# Millipede ID (AGB?)



## zinto (May 19, 2006)

Hey everyone.  I recently rescued this guy from a friend who got him about 2 years ago when it was only about 2-3 inches long.  It's currently about 6 inches long.  My friend wasn't that interested in millipedes but apparently didn't really know what else to do with him.  When I learned of his existence, I offered to take him off of my friend's hands.  My friend's assumption is that it's an AGB just because it keeps getting bigger.  I was hoping someone else would be more sure of an ID and would be willing to pass that along to me.  Thanks!


----------



## Kasha (May 19, 2006)

Looks like an AGB to me!
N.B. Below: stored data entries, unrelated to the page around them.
(** * nof1.ai trading core: PnL correction, risk evaluation, reconciliation

    A shallow embedding of the position lifecycle code of the repository
    (src/scheduler/tradingLoop.ts, src/tools/trading/tradeExecution.ts,
    src/tools/trading/accountManagement.ts, agents/tradingAgent.ts) and the
    properties its specification states about it.

    Conventions of the embedding.
    - A JavaScript [number] is an exact rational ([Q]): every value is finite
      and arithmetic does not round.  [Number.isFinite] is therefore constantly
      true, and the comparisons are the ones of [Q].
    - A SQL table is the list of its rows in insertion order; a statement is a
      function on that list.
    - A call to the exchange is the value it returned; a call that throws is
      [None] where the code catches it.
    - [RISK_PARAMS] (config/riskParams), [getQuantoMultiplier]
      (utils/contractUtils) and the environment are not part of the modelled
      files: they are parameters of the definitions that read them.
    - A quotient with divisor 0 is Infinity or NaN in JavaScript and 0 in
      [Q]; a property that reads such a quotient is stated for a non-zero
      divisor.

    The second part covers the exchange adapters (GateAdapter,
    BinanceAdapter, ExchangeFactory), the technical indicators of the
    trading loop, calculateRisk and the decision parser. *)

From Stdlib Require Import QArith Qabs Qround Qminmax ZArith List Ascii String Bool Lia Lqa.
From stdpp Require Import gmap strings.
Import ListNotations.
(* ===== verification/Prelude.v ===== *)
(** Verification of Financial Evidence Lab.

    The program is a Python monorepo that turns filings into evidence, evidence
    into typed financial models, and models into traceable results.  This
    library models its decision-making code, and proves what each part promises
    to the others.

    * Calculation engine (packages/calculation-engine)

    Python's [decimal] module, which everything is computed with, is [Decimals];
    a failing call is an [Err] of its exception ([Errors]).  Then, file by file
    of the package:
    - [Units], [Periods], [Values], [Formulas]: typed units, fiscal periods,
      quantities with lineage, and the bounded formula grammar;
    - [Canonical]: the typed canonical JSON whose SHA-256 names snapshots and
      results, both computed in full;
    - [Nodes], [Iteration], [Graph]: the node kinds, declared iteration groups and
      [ModelGraph.build]; [Plan] proves execution plans with groups, which are
      the cycles of the graph;
    - [Rounding]: reporting quanta;
    - [Snapshot]: content-addressed snapshots and the in-memory store;
    - [Scenario]: sparse override layers; [ScenarioEffect] proves that they take
      effect;
    - [Engine]: [evaluate], the iterative solver, validation checks and [trace];
      [Jacobi] proves the solver, [Evaluation] whole evaluations, [Trace] the
      provenance walk.
    They compose as in the code: [build] checks nodes and plans them, [derive]
    and [apply_scenario] build child snapshots, [evaluate] runs a snapshot's plan
    under a cutoff, [trace] walks its results back.  The theorems: formulas are
    total, type-sound and round trip through their text; graphs are built or
    rejected for the documented reason, whatever the order of the nodes;
    evaluation is total and well typed, never looks past its cutoff, and every
    result is the computation its node declares or a certified iterate.

    * Retrieval (packages/retrieval, apps/api)

    From a question to a trace, in the order a run goes:
    - planner.py: [Planner] validates a request into an immutable plan, with its
      intent, variants and budgets;
    - fusion.py: [Fusion] is the code, [FusionRanking] its theorems: dedupe keeps
      the best item of each provenance, the order is by reciprocal-rank score, and
      no thread schedule or dict order shows in the result;
    - generation.py: [Generation], the prompt, the closed claims schema, and that
      every proposed claim quotes selected evidence;
    - verification.py: [Verification], the numeric and lexical checks, and that a
      supported claim rests on evidence that supports it; it also has the text of
      doubles, which confidences are printed with;
    - apps/api/app: [RetrievalStore] is the run's tables of migration 0003 with
      their guards and the writer, [RetrievalRun] the pipeline with its
      transactions and its failure path, [RetrievalTrace] a specification of the
      trace and the proof that the run refines it.  A spend that the column
      [cost_usd] cannot hold fails the run and its failure alike, and leaves it
      queued.  [Costs] is the ledger of costs.py as a state machine, and that the
      ceilings hold of reserved amounts.
    [Uuids] is Python's [uuid] module, SHA-1 included.

    * Calibration (workers/src/fel_workers/extraction/isotonic.py)

    [Isotonic] is the code on arbitrary Python objects; [Pooling] proves that
    pooling adjacent violators is the isotonic least-squares fit, [Calibration]
    carries that through the decimal arithmetic of [fit] and [predict], and
    [CalibrationReport] does the evaluation report.  [Ratios] has the rounding
    lemmas this and the fusion step share.

    * Extraction (workers/src/fel_workers/extraction/)

    A run turns pinned evidence into proposals for review.  From the bottom up:
    - the language: [Effects] is code that mutates state and raises, with triples;
      [Floats], [Dicts], [Text], [Regex], [IsoDates], [Moments] are Python's floats,
      dicts, texts, regular expressions, dates and instants; [Payload] is a JSON
      value of dynamic type and what the code does with one;
    - normalize/: [Numeric] reads and writes amounts (with ranges.py), [Normalize]
      is the payload and its stage; [NumericReading], [NormalizeSound] and
      [NormalizeSettled] prove that every digit is read, that the amounts stay
      and that one pass settles a payload;
    - packages/ontology: [Ontology], its loader and its comparability keys;
    - validate/: [Contract] and [Schema] (the frozen payload contract),
      [Citations] (with definitions), [Accounting], [Duplicates], and the pipeline
      and conflicts in [Proposals]; [Identities] and [ProposalsSound] prove what a
      blocker, a conflict and a draft without blockers mean;
    - roles/, runner.py, budget.py, errors.py: [Messages] builds a prompt and has the
      schemas, [Budget] is the budget with what a run asks of its environment,
      [Runner] one bounded model step; [RunnerSound] proves that it
      refines a pure step of two attempts, and stays within its caps;
    - redact.py, events.py: [Redact];
    - the workflow: [Workflow] has requests, state, stores and events (types.py,
      persist_memory.py, checkpoint.py, workflow_context.py), [Stages] the stages
      and the codec of restored outputs, [WorkflowRun] workflow.py and
      workflow_checkpoint.py.  A run is a program on a [world]: the runtime that
      asks the environment, the run's own state, and the stores other workers share.
      The environment (lease, cancellation, clock, provider, and whether the process
      is killed) is a function of the number of questions asked, so a theorem over
      all environments is one over all interleavings with the other workers.
    The checkpoint store is an interface, [CheckpointStore], with its laws in
    [CheckpointLaws]; the in-memory store is an instance of both.  [WorkflowResume]
    proves against the interface that crash and resume are transparent ([Stages] has
    what a checkpoint restores), [WorkflowSafety] that a lost lease, a closed run
    and stored proposals are respected, [WorkflowLive] that a worker that keeps its
    lease brings the run to rest; [WorkflowExample] runs one that is killed.

    * Job queue and worker (workers/src/fel_workers/queue.py, consumer.py)

    [Queue] is each SQL statement as a function on the table of jobs;
    [QueueSafety] makes them the steps of a state machine, with every claim ever
    issued in the state, and proves lease fencing, bounded retries, finality of
    terminal rows and idempotent enqueues on all reachable states.  Backoff is
    computed in binary64.  [Consumer] is the loop that claims and dispatches, with
    its heartbeat, against any moves of other sessions; [ConsumerSafe] proves that
    the loop only takes steps of that machine, that a claim is settled at most
    once, that nothing a handler did is recorded once its lease is lost, and that a
    job and the run it was about agree as far as handlers report their runs.

    * Ingestion (workers/src/fel_workers/ingestion/)

    [Discovery] turns a submissions index into fetch jobs, one per filing.  A
    companyfacts payload becomes a document: [Json] is [json.loads] as the workers
    call it and the renderings they write, with a grammar of JSON texts that
    relates the two; [Xbrl] has the records of a parsed document (parser.py), the
    values and the normalization of facts (xbrl.py), and the reasons a document is
    quarantined for (errors.py); [CompanyFacts] is company_facts.py, whose builder
    records offsets while it writes.  [CompanyFactsSound] proves that the text
    denotes the payload, and that every fact cites the characters it came from.
    [FilingParser] is the handlers of the HTML parser (parser.py) over the events of
    any tokenizer: its documents are located the same way, and a filing fails
    closed.  [Ingestion] is the pipeline of both channels (pipeline.py, raw_store.py,
    storage.py) over the tables of migration 0002: a job runs once, every citation
    of the corpus verifies against the stored bytes, and one corpus version is
    active whatever publishers race.

    * Reading the definitions

    Objects of dynamic type are inductive types of what the code distinguishes
    ([pyvalue], [pyobject], [pyobj]).  A dict whose order shows is the list of
    its items, any other a [gmap]; a lookup that would raise [KeyError] is an
    error value that the theorems exclude.  Loops over an explicit stack or queue
    take fuel, computed from the size of their input by the definition itself,
    never by a caller; running out is the error [OutOfFuel], and the theorems of
    totality exclude it.  Clocks, uuids and random draws are arguments.
    Exception messages and telemetry are left out.

    * Not modelled

    HTTP routes and clients, the SQL of the retrieval lanes (a parameter with a
    stated promise), the tokenizer of HTML, report rendering, process supervision
    (threads, signals): I/O through third-party code, with little logic of its own.
    Of the database, the tables named above with their keys and guards; text
    patterns of CHECK constraints and the syntax of uuids are not checked, lost
    connections are left out, and random uuids are taken to be fresh where a file
    says so.  The sanitizer of error texts is a parameter of the queue, which
    [Redact] could be.  Texts have characters below 256: a document with another is
    outside the model, and theorems about bytes say so.  Recursion limits of the
    interpreter are left out.  Left for later: the Postgres stores of
    the extraction workflow and its job handler, the chunker, and the API's cursors
    and rate limits. *)

From Stdlib Require Export ZArith Lia Ascii.
From stdpp Require Export base tactics numbers list strings gmap sorting.
(* ===== verification/Errors.v ===== *)
(** The calculation engine's typed failures
    (packages/calculation-engine/fel_calculation_engine/errors.py).

    A failing call is an [Err] of the exception class it raises.  Messages and
    diagnostic [details] are left out, except the data other code reads: the
    missing id, the offending cycle, the node that violates the cutoff.
    [Escaped] is an exception of Python or its standard library that the code
    does not translate into a [CalculationEngineError].  [OutOfFuel] is not an
    exception of the code: it marks a loop whose model was given too little fuel,
    and the termination theorems show that no operation returns it. *)

From S2P Require Import Prelude Decimals.

Inductive py_exception :=
| PyValueError
| PyKeyError
| PyNotImplementedError
| PyIndexError
| PyAttributeError
| PyDecimal (s : signal).

Inductive calc_error :=
| UnitError
| PeriodError
| ValueTypeError
| NodeValidationError
| LineageError
| GraphError
| MissingInputError (missing : string)
| CycleError (cycle : list string)
| CutoffViolationError (node_id : string)
| FormulaError
| IterationPolicyError
| IterationConvergenceError
| ScenarioError
| CanonicalizationError
| SnapshotError
| Escaped (exn : py_exception)
| OutOfFuel.

#[export] Instance py_exception_eq_dec : EqDecision py_exception.
Proof. solve_decision. Defined.
#[export] Instance calc_error_eq_dec : EqDecision calc_error.
Proof. solve_decision. Defined.

(** the class attribute [code] *)
Definition code (e : calc_error) : option string :=
  match e with
  | UnitError => Some "UNIT_ERROR"
  | PeriodError => Some "PERIOD_ERROR"
  | ValueTypeError => Some "VALUE_TYPE_ERROR"
  | NodeValidationError => Some "NODE_VALIDATION_ERROR"
  | LineageError => Some "LINEAGE_ERROR"
  | GraphError => Some "GRAPH_ERROR"
  | MissingInputError _ => Some "MISSING_INPUT"
  | CycleError _ => Some "CYCLE_DETECTED"
  | CutoffViolationError _ => Some "TEMPORAL_SCOPE_VIOLATION"
  | FormulaError => Some "FORMULA_ERROR"
  | IterationPolicyError => Some "ITERATION_POLICY_ERROR"
  | IterationConvergenceError => Some "ITERATION_NONCONVERGENCE"
  | ScenarioError => Some "SCENARIO_ERROR"
  | CanonicalizationError => Some "CANONICALIZATION_ERROR"
  | SnapshotError => Some "SNAPSHOT_ERROR"
  | Escaped _ | OutOfFuel => None
  end%string.

(** [isinstance(e, CalculationEngineError)] *)
Definition is_engine_error (e : calc_error) : bool :=
  match e with Escaped _ | OutOfFuel => false | _ => true end.

Notation calc := (result calc_error).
Looks like she/he is missing a few legs   Poor guy, I am glad you took him in.


----------



## zinto (May 19, 2006)

Kasha said:
			
		

> Is black or grey?  In the first pic he/she looks like an AGB, but in the second he/she looks grey.


It's a he, and he's black


----------



## jerome (May 20, 2006)

Hi Zinto,

isn't _Archispirostreptus gigas _but _Mardonius parilis acuticonus_  

Look : 

	
	
		
		
	


	





Left : A.gigas
Right : M.parilis acuticonus


----------



## Kasha (May 20, 2006)

HOLY crap!  I have never seen/heard of one of those.  I learn something new everyday!
So do those reach the same lenght as an AGB?  Do you know where they originate from?


----------



## Voodooschaaf (May 20, 2006)

These do not reach the length of an AGB, but they are very cute, too, i have about 20 adults of them(loots of babies, too).
The come originally from ivory coast, Kongo and Kamerun, easy to raise and highly productive in malking Babies, smile.
Check the last segment of the antennae, the appear a little bit lighter, so by checking this u can be sure to have a Mardonius parilis acuticonus.

Greez,
Shura and the whole bunch


----------



## Kasha (May 20, 2006)

So how large do they grow to be?


----------



## Voodooschaaf (May 20, 2006)

at least 18-20cm, most of them reach only 18cm

Greez,
Shura and the whole bunch


----------



## zinto (May 21, 2006)

Wow!  Thanks everyone!  I'm right there with you Kasha, never even had a clue!  Thanks for your help though, all of you.


----------



## Kasha (May 21, 2006)

I thought it was just the lighting, or maybe it was pre-molt.  Ahh well, can't be right most of the time or I would get a big head!


----------



## Voodooschaaf (May 21, 2006)

Kasha, its no prob.
I think this is the way it workes, everybody brings in the knowledge he has and helps the others out, so knowledge is spread around and everybody gets the profit from.
It would be great more people get interested in housing millies, these are such great species, hell I luv them.
(I was just looking in the tank at my table here wathing 2 AGBs mating, cute)

Greez from germany,
Shura and the whole bunch


----------



## zinto (May 21, 2006)

Is there a common name for this species (_Mardonius parilis acuticonus_)?


----------



## macmorten (Feb 9, 2010)

I have saw this common name ? for the "Mardonius Parilis Acuticonus" somewhere on www :
"African Giant Miliped".

And :
During my stay in Kenya after the most beautiful total solar eclipse in Zimbabwe 21/6 2001 I spotted a very big black miliped and asked the enchanting receptionist what it was and she laughed and said : "That's the Mombasa Express !".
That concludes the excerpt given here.